(Saved entries)

========================================

(** * The content-analysis pipeline of tadabbur-api, embedded in Rocq

    The development follows the JavaScript sources:
    - [services/gemma3Service.js], class [Gemma3Service]
      (src/unnamed/part_007, from line 320),
    - [services/aiService.js], class [AIService]
      (src/src/services/aiService.js),
    - [services/queueService.js], class [QueueService]
      (src/unnamed/part_008),
    - [routes/ai.js], the analysis routes and the local fallback
      (src/unnamed/part_011, from line 373).

    JavaScript strings are modelled as UTF-8 byte strings ([string]); every
    character the code inspects (braces, brackets, quotes, line feeds, the
    ASCII section words) is a single byte that never occurs inside a
    multi-byte sequence, so the byte-level operations agree with the
    code-unit-level ones of the source.  Exceptions are explicit: a
    computation that may throw returns a [Result]. *)

From Stdlib Require Import String Ascii List ZArith NArith Bool Lia.
Import ListNotations.

Open Scope string_scope.
Set Warnings "-register-all".

(** ** JavaScript values, strings and exceptions *)

Module JS.

(** *** Exceptions and the [try]/[catch] combinators *)

Record JSError : Type := mkError {
  err_name : string;
  err_status : option Z;
  err_message : string
}.

Definition new_Error (msg : string) : JSError := mkError "Error" None msg.
Definition TypeError (msg : string) : JSError := mkError "TypeError" None msg.
Definition SyntaxError (msg : string) : JSError := mkError "SyntaxError" None msg.

Inductive Result (A : Type) : Type :=
| Normal (a : A)
| Throw (e : JSError).
Arguments Normal {A} a.
Arguments Throw {A} e.

Definition bind {A B} (m : Result A) (k : A -> Result B) : Result B :=
  match m with
  | Normal a => k a
  | Throw e => Throw e
  end.

Definition try_catch {A} (body : Result A) (handler : JSError -> Result A)
  : Result A :=
  match body with
  | Normal a => Normal a
  | Throw e => handler e
  end.

Fixpoint mapM {A B} (f : A -> Result B) (l : list A) : Result (list B) :=
  match l with
  | [] => Normal []
  | x :: r =>
      bind (f x) (fun y => bind (mapM f r) (fun ys => Normal (y :: ys)))
  end.

(** *** Bytes and strings *)

Definition code (c : ascii) : N := N_of_ascii c.
Definition chr (n : N) : ascii := ascii_of_N n.

Definition dq : string := String (chr 34) EmptyString.

(** [qq] writes a JSON text with apostrophes in place of double quotes. *)
Fixpoint qq (s : string) : string :=
  match s with
  | EmptyString => EmptyString
  | String c r => String (if (code c =? 39)%N then chr 34 else c) (qq r)
  end.

Fixpoint starts_with_bytes (p : list N) (s : string) : bool :=
  match p, s with
  | [], _ => true
  | b :: p', String c r => (code c =? b)%N && starts_with_bytes p' r
  | _ :: _, EmptyString => false
  end.

(** The characters matched by [\s] and removed by [trim()]: the ECMAScript
    WhiteSpace and LineTerminator code points, in UTF-8. *)
Definition ws_table : list (list N) :=
  [ [9]; [10]; [11]; [12]; [13]; [32];
    [194; 160];
    [225; 154; 128];
    [226; 128; 128]; [226; 128; 129]; [226; 128; 130]; [226; 128; 131];
    [226; 128; 132]; [226; 128; 133]; [226; 128; 134]; [226; 128; 135];
    [226; 128; 136]; [226; 128; 137]; [226; 128; 138];
    [226; 128; 168]; [226; 128; 169]; [226; 128; 175];
    [226; 129; 159];
    [227; 128; 128];
    [239; 187; 191] ]%N.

========================================

__To do__:
Take the records and restate them word for word.

__Exercise result__:
(** * The content-analysis pipeline of tadabbur-api, embedded in Rocq

    The development follows the JavaScript sources:
    - [services/gemma3Service.js], class [Gemma3Service]
      (src/unnamed/part_007, from line 320),
    - [services/aiService.js], class [AIService]
      (src/src/services/aiService.js),
    - [services/queueService.js], class [QueueService]
      (src/unnamed/part_008),
    - [routes/ai.js], the analysis routes and the local fallback
      (src/unnamed/part_011, from line 373).

    JavaScript strings are modelled as UTF-8 byte strings ([string]); every
    character the code inspects (braces, brackets, quotes, line feeds, the
    ASCII section words) is a single byte that never occurs inside a
    multi-byte sequence, so the byte-level operations agree with the
    code-unit-level ones of the source.  Exceptions are explicit: a
    computation that may throw returns a [Result]. *)

From Stdlib Require Import String Ascii List ZArith NArith Bool Lia.
Import ListNotations.

Open Scope string_scope.
Set Warnings "-register-all".

(** ** JavaScript values, strings and exceptions *)

Module JS.

(** *** Exceptions and the [try]/[catch] combinators *)

Record JSError : Type := mkError {
  err_name : string;
  err_status : option Z;
  err_message : string
}.

Definition new_Error (msg : string) : JSError := mkError "Error" None msg.
Definition TypeError (msg : string) : JSError := mkError "TypeError" None msg.
Definition SyntaxError (msg : string) : JSError := mkError "SyntaxError" None msg.

Inductive Result (A : Type) : Type :=
| Normal (a : A)
| Throw (e : JSError).
Arguments Normal {A} a.
Arguments Throw {A} e.

Definition bind {A B} (m : Result A) (k : A -> Result B) : Result B :=
  match m with
  | Normal a => k a
  | Throw e => Throw e
  end.

Definition try_catch {A} (body : Result A) (handler : JSError -> Result A)
  : Result A :=
  match body with
  | Normal a => Normal a
  | Throw e => handler e
  end.

Fixpoint mapM {A B} (f : A -> Result B) (l : list A) : Result (list B) :=
  match l with
  | [] => Normal []
  | x :: r =>
      bind (f x) (fun y => bind (mapM f r) (fun ys => Normal (y :: ys)))
  end.

(** *** Bytes and strings *)

Definition code (c : ascii) : N := N_of_ascii c.
Definition chr (n : N) : ascii := ascii_of_N n.

Definition dq : string := String (chr 34) EmptyString.

(** [qq] writes a JSON text with apostrophes in place of double quotes. *)
Fixpoint qq (s : string) : string :=
  match s with
  | EmptyString => EmptyString
  | String c r => String (if (code c =? 39)%N then chr 34 else c) (qq r)
  end.

Fixpoint starts_with_bytes (p : list N) (s : string) : bool :=
  match p, s with
  | [], _ => true
  | b :: p', String c r => (code c =? b)%N && starts_with_bytes p' r
  | _ :: _, EmptyString => false
  end.

(** The characters matched by [\s] and removed by [trim()]: the ECMAScript
    WhiteSpace and LineTerminator code points, in UTF-8. *)
Definition ws_table : list (list N) :=
  [ [9]; [10]; [11]; [12]; [13]; [32];
    [194; 160];
    [225; 154; 128];
    [226; 128; 128]; [226; 128; 129]; [226; 128; 130]; [226; 128; 131];
    [226; 128; 132]; [226; 128; 133]; [226; 128; 134]; [226; 128; 135];
    [226; 128; 136]; [226; 128; 137]; [226; 128; 138];
    [226; 128; 168]; [226; 128; 169]; [226; 128; 175];
    [226; 129; 159];
    [227; 128; 128];
    [239; 187; 191] ]%N.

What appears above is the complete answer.